The Constitutional Court notes that, for example, the cited Railways Act of Baden-Würtemberg, although on the one hand it permits the railways office to decide on the removal of vegetation, fences, piles, stacks and other objects which are not firmly joined with the land at the owner’s expense, on the other hand provides a right for commensurate compensation to those owners or users on whom limitations are imposed, which are a disproportionate burden, inequitable and unacceptable vis a vis others (§ 4 para. 4 of the Act). Provision of §  5 of the Act imposes an obligation to tolerate measures take to protect the railways from effects of nature such as snowdrifts, falling rocks, caving in, etc., and in these cases the affected land owner is entitled to commensurate monetary compensation for damage incurred. The land owner can also absolve himself of liability for the source of danger if the particular regime in the railway protected zone made in impossible for him to take due care of his property.

It is evident from the foregoing that the provisions of of the Czech Railways Act are too strict, unequivocal and undifferentiated, so that the sweeping provision of § 10 on removal of a source of danger to the railway at the expense of the owner of that source does not commensurately apply to those cases where payment of the expenses can not fairly be required of the land owner.

In conclusion, on can say that the Constitutional Court respects the specification of the socially binding nature of property under Art. 11 para. 3 of the Charter and Art. 1 para. 2 of the Protocol to the Convention for the Protection of Human Rights and Fundamental Freedoms, under which the right to protection of property does not interfere with the right of states to pass laws which they consider necessary to regulate the use of property in accordance with the public interest. Such legal regulations are also valid in the Czech Republic, although restrictions on use of property in accordance with the public interest in the Civil Code and other statues do not have – nor, in view of the variety of circumstances, can they have – the character of an inventory of individually specified obligations, but of obligations which are formulated generally, but interpreted commensurately.  
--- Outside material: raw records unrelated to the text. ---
(** The trace of a run that reaches the loop: the setup, the iterations
    from the sentinel records, the final flush. *)
Lemma run_trace (args : Args) (env : Env) (f : Files) :
  reaches_loop args = true ->
  exists evs fin,
    forallb is_setup_event evs = true
    /\ (fin = [] \/ fin = [FlushSummary])
    /\ trace (snd (run args env f)) =
       evs ++ loop_events args env (loop_epochs args) initial_best ++ fin.
Proof.
  intros Hr. unfold run.
  destruct (main_looped args env (start_state f) Hr) as (_ & _ & _ & _ & Ht).
  destruct (main_setup_trace args env (start_state f)) as (evs & He & Hq).
  pose proof (main_setup_outcome args env (start_state f)) as Ho.
  unfold reaches_loop in Hr. apply andb_prop in Hr. destruct Hr as [Hf Hc].
  rewrite Hf, Hc in Ho. apply main_setup_best in Ho.
  rewrite for_each_trace, He, Ho in Ht. simpl in Ht.
  exists evs. eexists. split; [exact Hq|]. split; [|rewrite Ht, <- app_assoc; reflexivity].
  destruct (fst _) as [[]| |]; [destruct (no_tensorboard args)| |]; auto.
Qed.

Lemma run_trace_stopped (args : Args) (env : Env) (f : Files) :
  reaches_loop args = false ->
  forallb is_setup_event (trace (snd (run args env f))) = true.
Proof.
  intros Hr. unfold run.
  destruct (main_stopped_early args env (start_state f) Hr) as (Hs & _).
  destruct (main_setup_trace args env (start_state f)) as (evs & He & Hq).
  rewrite Hs, He. exact Hq.
Qed.

(** ** [range] *)

Lemma py_range_nil (a b : Z) : b <= a -> py_range a b = [].
Proof.
  intros H. unfold py_range. replace (Z.to_nat (b - a)) with O by lia. reflexivity.
Qed.

Lemma py_range_cons (a b : Z) : a < b -> py_range a b = a :: py_range (a + 1) b.
Proof.
  intros H. unfold py_range.
  replace (Z.to_nat (b - a)) with (S (Z.to_nat (b - (a + 1)))) by lia.
  simpl. f_equal; [lia|].
  rewrite <- seq_shift, map_map. apply map_ext. intros i. lia.
Qed.

Lemma py_range_succ (a b : Z) : map Z.succ (py_range a b) = py_range (a + 1) (b + 1).
Proof.
  unfold py_range. rewrite map_map.
  replace (b + 1 - (a + 1)) with (b - a) by lia.
  apply map_ext. intros i. lia.
Qed.

Lemma py_range_bounds (a b x : Z) : In x (py_range a b) -> a <= x < b.
Proof.
  unfold py_range. rewrite in_map_iff. intros (i & Hi & Hin).
  apply in_seq in Hin. lia.
Qed.

Lemma py_range_increasing (a b : Z) : increasing (py_range a b).
Proof.
  remember (Z.to_nat (b - a)) as n eqn:Hn. revert a Hn.
  induction n as [|n IH]; intros a Hn.
  - rewrite py_range_nil by lia. exact I.
  - rewrite py_range_cons by lia. simpl. split.
    + destruct (Z_lt_le_dec (a + 1) b) as [Hlt|Hle].
      * rewrite py_range_cons by lia. lia.
      * rewrite py_range_nil by lia. exact I.
    + apply IH. lia.
Qed.

(** ** The passes of an epoch *)

Lemma passes_app (l1 l2 : list Event) : passes (l1 ++ l2) = passes l1 ++ passes l2.
Proof. apply filter_app. Qed.

Lemma appended_rows_app (l1 l2 : list Event) :
  appended_rows (l1 ++ l2) = appended_rows l1 ++ appended_rows l2.
Proof. apply flat_map_app. Qed.

Lemma snapshot_names_app (l1 l2 : list Event) :
  snapshot_names (l1 ++ l2) = snapshot_names l1 ++ snapshot_names l2.
Proof. apply flat_map_app. Qed.

(** A run that ends normally reached the loop, and its period is not zero
    unless the loop had nothing to do. *)
Lemma run_completed (args : Args) (env : Env) (f : Files) :
  fst (run args env f) = Done tt ->
  reaches_loop args = true /\ (loop_epochs args = [] \/ weight_modulus args <> 0).
Proof.
  rewrite run_outcome. unfold reaches_loop.
  destruct (force_cpu args); [|discriminate].
  destruct (resume_consistent args); [|discriminate].
  destruct (loop_epochs args); [auto|].
  destruct (weight_modulus args =? 0) eqn:Hm; [discriminate|].
  apply Z.eqb_neq in Hm. auto.
Qed.

Lemma run_passes (args : Args) (env : Env) (f : Files) :
  fst (run args env f) = Done tt ->
  passes (trace (snd (run args env f))) = flat_map pass_events (loop_epochs args).
Proof.
  intros Hd. destruct (run_completed _ _ _ Hd) as [Hr Hm].
  destruct (run_trace args env f Hr) as (evs & fin & Hq & Hfin & Ht).
  rewrite Ht, !passes_app.
  destruct (setup_events_project evs Hq) as (-> & _).
  replace (passes fin) with (@nil Event) by (destruct Hfin; subst; reflexivity).
  rewrite app_nil_r. simpl.
  destruct Hm as [Hnil|Hm].
  - rewrite Hnil. reflexivity.
  - apply passes_loop. exact Hm.
Qed.

(** C2.  The baseline iteration runs the two evaluation passes and no
    training pass; an iteration after it runs one training pass, then the
    evaluation over the train loader, then the evaluation over the test
    loader; a run that ends normally is made of such iterations, and a fresh
    one is the baseline followed by epochs 1 to [epochs]. *)
Theorem C2_epoch_passes (args : Args) (env : Env) :
  (forall st,
      passes (new_events st (snd (epoch_body args env BASELINE_EPOCH st))) =
      [EvalModel TrainLoader; EvalModel TestLoader])
  /\ (forall epoch st,
         epoch > BASELINE_EPOCH ->
         passes (new_events st (snd (epoch_body args env epoch st))) =
         [TrainEpoch (epoch + 1); EvalModel TrainLoader; EvalModel TestLoader])
  /\ (forall f,
         fst (run args env f) = Done tt ->
         passes (trace (snd (run args env f))) =
         flat_map (fun epoch =>
                     if epoch >? BASELINE_EPOCH
                     then [TrainEpoch (epoch + 1); EvalModel TrainLoader;
                           EvalModel TestLoader]
                     else [EvalModel TrainLoader; EvalModel TestLoader])
                  (loop_epochs args))
  /\ (forall f,
         fst (run args env f) = Done tt ->
         continue_epoch args = None -> 0 <= epochs args ->
         passes (trace (snd (run args env f))) =
         [EvalModel TrainLoader; EvalModel TestLoader]
         ++ flat_map (fun n => [TrainEpoch n; EvalModel TrainLoader;
                                EvalModel TestLoader])
                     (py_range 1 (epochs args + 1))).
Proof.
  assert (Hbody : forall epoch st,
    passes (new_events st (snd (epoch_body args env epoch st))) = pass_events epoch).
  { intros epoch st.
    rewrite (new_events_app _ _ _ (epoch_body_trace args env epoch st)).
    apply passes_iteration. }
  assert (Hrun : forall f, fst (run args env f) = Done tt ->
    passes (trace (snd (run args env f))) =
    flat_map (fun epoch =>
                if epoch >? BASELINE_EPOCH
                then [TrainEpoch (epoch + 1); EvalModel TrainLoader; EvalModel TestLoader]
                else [EvalModel TrainLoader; EvalModel TestLoader])
             (loop_epochs args)).
  { intros f Hd. rewrite (run_passes _ _ _ Hd).
    apply flat_map_ext. intros e. unfold pass_events.
    destruct (e >? BASELINE_EPOCH); reflexivity. }
  repeat split.
  - intros st. rewrite Hbody. reflexivity.
  - intros epoch st He. rewrite Hbody. unfold pass_events.
    apply Z.gt_lt, Z.gtb_lt in He. rewrite He. reflexivity.
  - exact Hrun.
  - intros f Hd Hce Hep. rewrite (Hrun f Hd).
    unfold loop_epochs, start_epoch_of. rewrite Hce.
    unfold BASELINE_EPOCH. rewrite (py_range_cons (-1)) by lia.
    replace (-1 + 1) with 0 by lia.
    cbn [flat_map]. replace (-1 >? -1) with false by reflexivity.
    cbn [app]. f_equal. f_equal.
    rewrite <- (py_range_succ 0).
    rewrite !flat_map_concat_map, map_map. f_equal.
    apply map_ext_in. intros e He. apply py_range_bounds in He.
    replace (e >? -1) with true by (symmetry; apply Z.gtb_lt; lia).
    unfold Z.succ. reflexivity.
Qed.

Lemma C2_epoch_passes_witness :
  passes (trace (snd (run Example.fresh_args Example.env Example.empty_files))) =
  [EvalModel TrainLoader; EvalModel TestLoader;
   TrainEpoch 1; EvalModel TrainLoader; EvalModel TestLoader;
   TrainEpoch 2; EvalModel TrainLoader; EvalModel TestLoader;
   TrainEpoch 3; EvalModel TrainLoader; EvalModel TestLoader;
   TrainEpoch 4; EvalModel TrainLoader; EvalModel TestLoader].
Proof.
  exact (proj2 (proj2 (proj2 (C2_epoch_passes Example.fresh_args Example.env)))
               Example.empty_files eq_refl eq_refl ltac:(vm_compute; discriminate)).
Defined.

(** ** Best-metric tracking *)

Lemma track_best_unchanged (epoch : Z) (eval_loss eval_acc : float) (st : State) :
  PyFloat.gt eval_acc (best_eval_acc (best st)) = false ->
  PyFloat.lt eval_loss (best_eval_loss (best st)) = false ->
  track_best epoch eval_loss eval_acc st = (Done tt, st).
Proof.
  intros Ha Hl. unfold track_best, track_acc, track_loss. unfold_monad.
  simpl. rewrite Ha. simpl. rewrite Hl. reflexivity.
Qed.

(** C3.  One observation: the accuracy record, its epoch and the
    best-by-accuracy file change exactly when the accuracy is strictly above
    the record, the loss record, its epoch and the best-by-loss file exactly
    when the loss is strictly below the record, each whatever the other
    does; the saves made are those and no others; an observation equal to
    both records leaves the whole state as it was. *)
Theorem C3_track_best_strict_independent
  (epoch : Z) (eval_loss eval_acc : float) (st : State) :
  let acc_up := PyFloat.gt eval_acc (best_eval_acc (best st)) in
  let loss_up := PyFloat.lt eval_loss (best_eval_loss (best st)) in
  let st' := snd (track_best epoch eval_loss eval_acc st) in
  (best_eval_acc (best st') = (if acc_up then eval_acc else best_eval_acc (best st))
   /\ best_eval_acc_epoch (best st') =
      (if acc_up then epoch + 1 else best_eval_acc_epoch (best st))
   /\ best_acc_file (files st') =
      (if acc_up then Some {| taken_at := epoch |} else best_acc_file (files st)))
  /\ (best_eval_loss (best st') = (if loss_up then eval_loss else best_eval_loss (best st))
      /\ best_eval_loss_epoch (best st') =
         (if loss_up then epoch + 1 else best_eval_loss_epoch (best st))
      /\ best_loss_file (files st') =
         (if loss_up then Some {| taken_at := epoch |} else best_loss_file (files st)))
  /\ best_saves (new_events st st') =
     (if acc_up then [SaveBestAcc {| taken_at := epoch |}] else [])
     ++ (if loss_up then [SaveBestLoss {| taken_at := epoch |}] else [])
  /\ (PyFloat.eq eval_acc (best_eval_acc (best st)) = true ->
      PyFloat.eq eval_loss (best_eval_loss (best st)) = true ->
      st' = st).
Proof.
  intros acc_up loss_up st'.
  pose proof (track_best_best epoch eval_loss eval_acc st) as Hb.
  pose proof (track_best_files epoch eval_loss eval_acc st) as Hf.
  pose proof (track_best_trace epoch eval_loss eval_acc st) as Ht.
  cbv zeta in Hb, Hf, Ht. fold st' in Hb, Hf, Ht. fold acc_up loss_up in Hb, Hf, Ht.
  repeat split.
  - rewrite Hb. reflexivity.
  - rewrite Hb. reflexivity.
  - rewrite Hf. destruct acc_up, loss_up; reflexivity.
  - rewrite Hb. reflexivity.
  - rewrite Hb. reflexivity.
  - rewrite Hf. destruct acc_up, loss_up; reflexivity.
  - rewrite (new_events_app _ _ _ Ht). destruct acc_up, loss_up; reflexivity.
  - intros Ha Hl. subst st'.
    rewrite track_best_unchanged; [reflexivity| |].
    + apply PyFloatFacts.eq_not_gt. exact Ha.
    + apply PyFloatFacts.eq_not_lt. exact Hl.
Qed.

Lemma C3_track_best_witness :
  snd (track_best 3 2 0.5 Example.plateau_state) = Example.plateau_state.
Proof.
  exact (proj2 (proj2 (proj2
           (C3_track_best_strict_independent 3 2 0.5 Example.plateau_state)))
           eq_refl eq_refl).
Defined.

(** ** The best-summary file *)

(** C8.  In every loop iteration the best-summary file is written exactly
    when one of the two metrics improved; what is written is the four lines
    of the records as they stand after the observation, replacing whatever
    the file held; when neither improved the file keeps its content. *)
Theorem C8_best_text_rewritten_iff_improved
  (args : Args) (env : Env) (epoch : Z) (st : State) :
  let improved :=
    (PyFloat.gt (snd (eval_test env epoch)) (best_eval_acc (best st))
     || PyFloat.lt (fst (eval_test env epoch)) (best_eval_loss (best st)))%bool in
  let st' := snd (epoch_body args env epoch st) in
  best_text_writes (new_events st st') =
    (if improved then [best_text_lines (best st')] else [])
  /\ best_text (files st') =
     (if improved then Some (best_text_lines (best st')) else best_text (files st)).
Proof.
  intros improved st'. subst st'. split.
  - rewrite (new_events_app _ _ _ (epoch_body_trace args env epoch st)).
    rewrite epoch_body_best.
    unfold iteration_events, pass_events, tracking_events, closing_events,
      scalars_events, best_text_writes.
    rewrite !flat_map_app. subst improved.
    repeat match goal with |- context [if ?c then _ else _] => destruct c end;
      reflexivity.
  - rewrite epoch_body_best_text, epoch_body_best. reflexivity.
Qed.

(** ** The results log *)

Lemma run_rows (args : Args) (env : Env) (f : Files) :
  appended_rows (trace (snd (run args env f))) =
  if (reaches_loop args && negb (weight_modulus args =? 0))%bool
  then map (row_of env) (loop_epochs args) else [].
Proof.
  destruct (reaches_loop args) eqn:Hr; simpl.
  - destruct (run_trace args env f Hr) as (evs & fin & Hq & Hfin & Ht).
    rewrite Ht, !appended_rows_app.
    destruct (setup_events_project evs Hq) as (_ & -> & _).
    replace (appended_rows fin) with (@nil CsvRecord)
      by (destruct Hfin; subst; reflexivity).
    rewrite app_nil_r. simpl. rewrite rows_loop.
    destruct (weight_modulus args =? 0); reflexivity.
  - pose proof (run_trace_stopped args env f Hr) as Hq.
    destruct (setup_events_project _ Hq) as (_ & -> & _). reflexivity.
Qed.

Lemma run_snapshots (args : Args) (env : Env) (f : Files) :
  snapshot_names (trace (snd (run args env f))) =
  if (reaches_loop args && negb (weight_modulus args =? 0))%bool
  then map (fun e => epoch_file_name env (e + 1))
           (filter (snapshot_due args) (loop_epochs args))
  else [].
Proof.
  destruct (reaches_loop args) eqn:Hr; simpl.
  - destruct (run_trace args env f Hr) as (evs & fin & Hq & Hfin & Ht).
    rewrite Ht, !snapshot_names_app.
    destruct (setup_events_project evs Hq) as (_ & _ & -> & _).
    replace (snapshot_names fin) with (@nil string)
      by (destruct Hfin; subst; reflexivity).
    rewrite app_nil_r. simpl. rewrite snapshots_loop.
    destruct (weight_modulus args =? 0); reflexivity.
  - pose proof (run_trace_stopped args env f Hr) as Hq.
    destruct (setup_events_project _ Hq) as (_ & _ & -> & _). reflexivity.
Qed.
At the same time, however, as far as the sweeping nature of the provision on removal of the source of danger at the expense of its owner or operator goes, the Constitutional Court has no alternative but to agree with the petitioner’s opinion. On this issue, the Czech Railways Act does not yet permit regulation which would be commensurate with the variety of circumstances related to expenses for removing sources of danger for the railway. Because other provisions of the second, third and fourth sentences in § 10 of the Act on Railways would, after annulment of the words “at his expense” in the third sentence, lose the necessary clarity and consistency, the Constitutional Court annulled the contested sentences in full, and thus made possible a fully balanced new regulation.
 
For all the cited reasons, the Constitutional Court decided as is stated in the verdict. Making the judgment go into effect as of 31 December 2002 is intended to make possible a new legislative regulation which would, in particular, also commensurately differentiate the obligations for compensation of expenses related to removing a source of danger to the railways.  

Instruction: Decisions of the Constitutional Court can not be appealed.